Update: 2016-05-30 01:40 GMT

Iran said on Sunday its pilgrims will miss 2016’s Haj because Saudi Arabia, custodian of Islam’s holiest sites, was raising obstacles and “blocking the path to Allah” for its faithful.

Riyadh said Iran’s Haj demands were “unacceptable”.

The Iranian Haj Organisation said: “Saudi Arabia is opposing the absolute right of Iranians to go on the Haj and is blocking the path leading to Allah.”

The Saudi side had failed to respond to Iranian demands over “the security and respect” of its pilgrims to Mecca, of whom 60,000 took part in 2015’s Haj, the organisation said.

In the latest dispute between regional rivals Tehran and Riyadh, “after two series of negotiations without any results because of obstacles raised by the Saudis, Iranian pilgrims will unfortunately not be able to take part in the Haj” in September, Iran’s culture minister Ali Jannati said.

Saudi officials have said an Iranian delegation ended a visit to the kingdom on Friday without reaching final agreement on arrangements for pilgrims from the Islamic republic.

Riyadh’s Haj ministry said it had offered “many solutions” to meet a string of demands made by the Iranians in two days of talks.

Agreement had been reached in some areas, including to use electronic visas which could be printed out by Iranian pilgrims, as Saudi diplomatic missions remain shut in Iran, it said.

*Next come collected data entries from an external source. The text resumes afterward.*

(** * The audio processing service of AI Ensemble Composer

    A shallow embedding of [backend/services/audio_processing.py]
    (class [AudioProcessingService]) and the properties of its mixing,
    resampling, normalisation, trimming, fade, analysis and effects code,
    together with the parts of [backend/services/export_service.py] that
    call it: the mix-down export, the volume and pan step of the stem export
    and the file name sanitiser.

    Conventions of the embedding:
    - Python [float] samples and gains are real numbers ([R]); rounding of
      binary floating point is not modelled.
    - Quantities that the code feeds to [int(...)] (durations in seconds,
      resampling ratios, delay times) are exact rationals ([Q]), so that frame
      counts are computable integers.
    - lengths, indices and sample rates are [Z] (Python [int]).
    - a raised exception is the [Raise] case of [result].
    - a 1-D numpy array is [Mono], an [(N, 2)] array is [Stereo]. *)

From Stdlib Require Import Ascii String NArith ZArith QArith Qround Reals Qreals.
From Stdlib Require Import List Permutation Bool Lia Lra Psatz.
Import ListNotations.

Local Open Scope Z_scope.

(* ------------------------------------------------------------------ *)
(** ** Python values, exceptions *)

Module Py.

Inductive exn : Type :=
| ValueError (msg : string)
| ZeroDivisionError (msg : string)
| LibsndfileError (msg : string).

Inductive result (A : Type) : Type :=
| Ok (a : A)
| Raise (e : exn).
Arguments Ok {A} a.
Arguments Raise {A} e.

Definition bind {A B : Type} (c : result A) (k : A -> result B) : result B :=
  match c with
  | Ok a => k a
  | Raise e => Raise e
  end.

(** [int(x)] of a float: truncation toward zero. *)
Definition int (q : Q) : Z := Z.quot (Qnum q) (Z.pos (Qden q)).

(** [a / b] on two Python ints (true division). *)
Definition truediv (a b : Z) : result Q :=
  if b =? 0 then Raise (ZeroDivisionError "division by zero")
  else Ok (inject_Z a / inject_Z b)%Q.

(** [max(a, b)]: the first argument unless the second is larger. *)
Definition maxZ (a b : Z) : Z := if a <? b then b else a.
Definition maxQ (a b : Q) : Q := if Qlt_le_dec a b then b else a.


End Py.
Import Py.

Declare Scope py_scope.
Delimit Scope py_scope with py.
Notation "x <- c ;; k" := (bind c (fun x => k))
  (at level 61, c at next level, right associativity) : py_scope.
Notation "' pat <- c ;; k" := (bind c (fun x => match x with pat => k end))
  (at level 61, pat pattern, c at next level, right associativity) : py_scope.
Local Open Scope py_scope.

(* ------------------------------------------------------------------ *)
(** ** The numpy operations the service uses *)

Module Np.

(** A sample buffer: shape [(N,)] or shape [(N, 2)]. *)
Inductive ndarray : Type :=
| Mono (s : list R)
| Stereo (s : list (R * R)).

(** [len(a)], that is [a.shape[0]]. *)
Definition len (a : ndarray) : nat :=
  match a with
  | Mono s => length s
  | Stereo s => length s
  end.

(** [np.arange(n)] as floats. *)
Definition arange (n : nat) : list R := map INR (seq 0 n).

(** [np.linspace(start, stop, num)]. *)
Definition linspace (start stop : R) (num : Z) : result (list R) :=
  if num <? 0 then Raise (ValueError "Number of samples must be non-negative.")
  else
    let step := ((stop - start) / IZR (num - 1))%R in
    Ok (map (fun i => if num =? 1 then start else (start + INR i * step)%R)
            (seq 0 (Z.to_nat num))).

(** One segment search of [np.interp]: [xp] increasing, [x] above [xp[0]]. *)
Fixpoint interp_seg (x : R) (xp fp : list R) : R :=
  match xp, fp with
  | x0 :: ((x1 :: _) as xp'), y0 :: ((y1 :: _) as fp') =>
      if Rlt_dec x x1
      then ((y1 - y0) / (x1 - x0) * (x - x0) + y0)%R
      else interp_seg x xp' fp'
  | _, y0 :: _ => y0
  | _, [] => 0%R
  end.

Definition interp1 (x : R) (xp fp : list R) : R :=
  match xp, fp with
  | x0 :: _, y0 :: _ => if Rle_dec x x0 then y0 else interp_seg x xp fp
  | _, _ => 0%R
  end.

(** [np.interp(x, xp, fp)]. *)
Definition interp (x xp fp : list R) : result (list R) :=
  match xp with
  | [] => Raise (ValueError "array of sample points is empty")
  | _ => if (length fp =? length xp)%nat
         then Ok (map (fun xi => interp1 xi xp fp) x)
         else Raise (ValueError "fp and xp are not of the same length.")
  end.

On Sunday, at a joint press briefing in Jeddah with Britain’s visiting foreign secretary Philip Hammond, Saudi foreign minister Adel al-Jubeir denounced Iran’s demands.

“Iran has demanded the right to organise... demonstrations and to have privileges... that would cause chaos during the Haj. This is unacceptable,” Mr al-Jubeir said.

He said that Riyadh annually signs a Haj memorandum of understanding with more than 70 countries “to guarantee the security and safety of pilgrims”, but “Iran refused to sign the memorandum”.

“If it is about measures and procedures, I think we have done more than our duty to meet those needs, but it is the Iranians who have rejected things,” Mr al-Jubeir added.

2016’s would be the first Haj in almost three decades to take place without the participation of pilgrims from Iran.

Meanwhile, Saudi Arabia accused Iran on Sunday of sowing “sedition” in Iraq urging the Islamic republic to “stop intervening” in the affairs of its neighbours.

“Sedition and division in Iraq are the results of sectarian policies that developed out of Iran's policies in Iraq,” said Mr al-Jubeir in the joint press briefing. in Jeddah.

“If Iran wants stability in Iraq, it has to stop intervening and withdraw,” he said after accusing Tehran of sending “Shia militias” to the war-torn country.

“Iran should respect the principle of good neighbourly relations, to focus on its internal situation and not intervene in the affairs of other countries in the region, mainly Iraq,” he said.

Shia-dominated Iran is the arch rival of the Sunni-led Arab kingdom.